_Task to complete_
Copy, from the data below, every line that has "Definition" in it.

(Data shown begins)

Definition is_idle (w : World) (t : Z) : bool :=
  match pc_of w t with Idle _ => true | _ => false end.

Definition exec (w : World) (ev : Event) : option World :=
  match ev with
  | EvAcquireRecord sync t page_id slot_id mode flags now =>
      if is_idle w t then Some (acquire_record_lock w sync t page_id slot_id mode flags now)
      else None
  | EvTryAcquire t page_id slot_id mode now =>
      if is_idle w t then
        let '(m, b) := try_acquire_record_lock_sync (mgr w) t page_id slot_id mode now in
        Some (set_pc w m t (Idle (Some (RetTry b))))
      else None
  | EvAcquireTable sync t table_id mode now =>
      if is_idle w t then Some (acquire_table_lock w sync t table_id mode now) else None
  | EvRelease t refs =>
      if is_idle w t then Some (set_pc w (mgr w) t (Releasing refs [] 0)) else None
  | EvReleaseAll t =>
      if is_idle w t then Some (set_pc w (mgr w) t (ReleasingAll 0 [] 0)) else None
  | EvStep t now => step_call w t now
  | EvNotified t => wake_call w t true
  | EvTimeout t => wake_call w t false
  end.

Fixpoint run (w : World) (evs : list Event) : option World :=
  match evs with
  | [] => Some w
  | ev :: evs' => let! w' := exec w ev in run w' evs'
  end.
(* ===== verification/LockSafety.v ===== *)
(** * Correctness of the lock manager

    Invariants of every reachable state of the interleaved lock manager of
    LockManager.v, what each kind of request guarantees, and the executions in which
    record locks lose mutual exclusion. *)

From S2P Require Import Prelude LockMode SlotBitmap LockQueue Deadlock LockManager.

(** ** Specifications *)

(** Granted entries do not carry [WAITING], waiters do. *)
Definition flags_ok (q : LockQueue) : Prop :=
  Forall (fun e => LockFlags.contains (e_flags e) LockFlags.WAITING = false) (granted q) /\
  Forall (fun w => LockFlags.contains (e_flags (w_entry w)) LockFlags.WAITING = true) (waiting q).

(** The invariant of one queue; table queues are also mutually exclusive. *)
Record qinv (k : QueueKind) (q : LockQueue) : Prop := {
  qi_wf : queue_wf k q;
  qi_flags : flags_ok q;
  qi_safe : k = TableQueue -> queue_safe q
}.

(** An array of [n] shards: each key is in its own shard, no queue is empty. *)
Record shards_ok (n : Z) (k : QueueKind) (shards : list Shard) : Prop := {
  so_len : zlen shards = n;
  so_queue : forall i shard key q,
    shards !! i = Some shard -> shard !! key = Some q ->
    i = shard_idx n key /\ qinv k q /\ q_is_empty q = false
}.

Definition mgr_inv (m : LockManager) : Prop :=
  shards_ok RECORD_SHARDS RecordQueue (record_shards m) /\
  shards_ok TABLE_SHARDS TableQueue (table_shards m).

(** Slots are [u16]. *)
Definition event_ok (ev : Event) : Prop :=
  match ev with
  | EvAcquireRecord _ _ _ slot_id _ _ _ | EvTryAcquire _ _ slot_id _ _ => in_u16 slot_id
  | _ => True
  end.

Inductive reach : World -> Prop :=
| reach_init : reach init_world
| reach_step w ev w' : reach w -> event_ok ev -> exec w ev = Some w' -> reach w'.

(** A request that takes the bitmap-extension path does so on a slot no other
    transaction conflicts on, and one that upgrades S to X conflicts with nobody on
    the slots it already holds. *)
Definition request_guarded (q : LockQueue) (txn_id slot_id : Z) (mode : LockMode) : Prop :=
  match find_granted_idx q txn_id mode with
  | Some _ => find_conflict q txn_id mode (Some slot_id) = None
  | None =>
      match upgrade_idx q txn_id mode slot_id with
      | Some idx => forall e bm s, granted q !! idx = Some e -> e_bitmap e = Some bm ->
          s ∈ slots bm -> find_conflict q txn_id mode (Some s) = None
      | None => True
      end
  end.

(** ** Queue invariants *)

Lemma qinv_new k : qinv k q_new.
Proof.
  split; [split; constructor|split; constructor|].
  intros _ e1 e2 H. by apply not_elem_of_nil in H.
Qed.

Lemma q_is_empty_false q : granted q ≠ [] \/ waiting q ≠ [] -> q_is_empty q = false.
Proof.
  unfold q_is_empty. intros H. apply andb_false_iff.
  rewrite !bool_decide_eq_false. tauto.
Qed.

Lemma find_granted_idx_Some q t m idx :
  find_granted_idx q t m = Some idx ->
  exists e, granted q !! idx = Some e /\ e_txn_id e = t /\ e_mode e = m.
Proof.
  unfold find_granted_idx. destruct (list_find _ _) as [[i e]|] eqn:E; [|done].
  intros [= <-]. apply list_find_Some in E as (? & [??] & _). eauto.
Qed.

(Data shown ends)

_Written solution_
Definition is_idle (w : World) (t : Z) : bool :=
Definition exec (w : World) (ev : Event) : option World :=
Definition flags_ok (q : LockQueue) : Prop :=
Definition mgr_inv (m : LockManager) : Prop :=
Definition event_ok (ev : Event) : Prop :=
Definition request_guarded (q : LockQueue) (txn_id slot_id : Z) (mode : LockMode) : Prop :=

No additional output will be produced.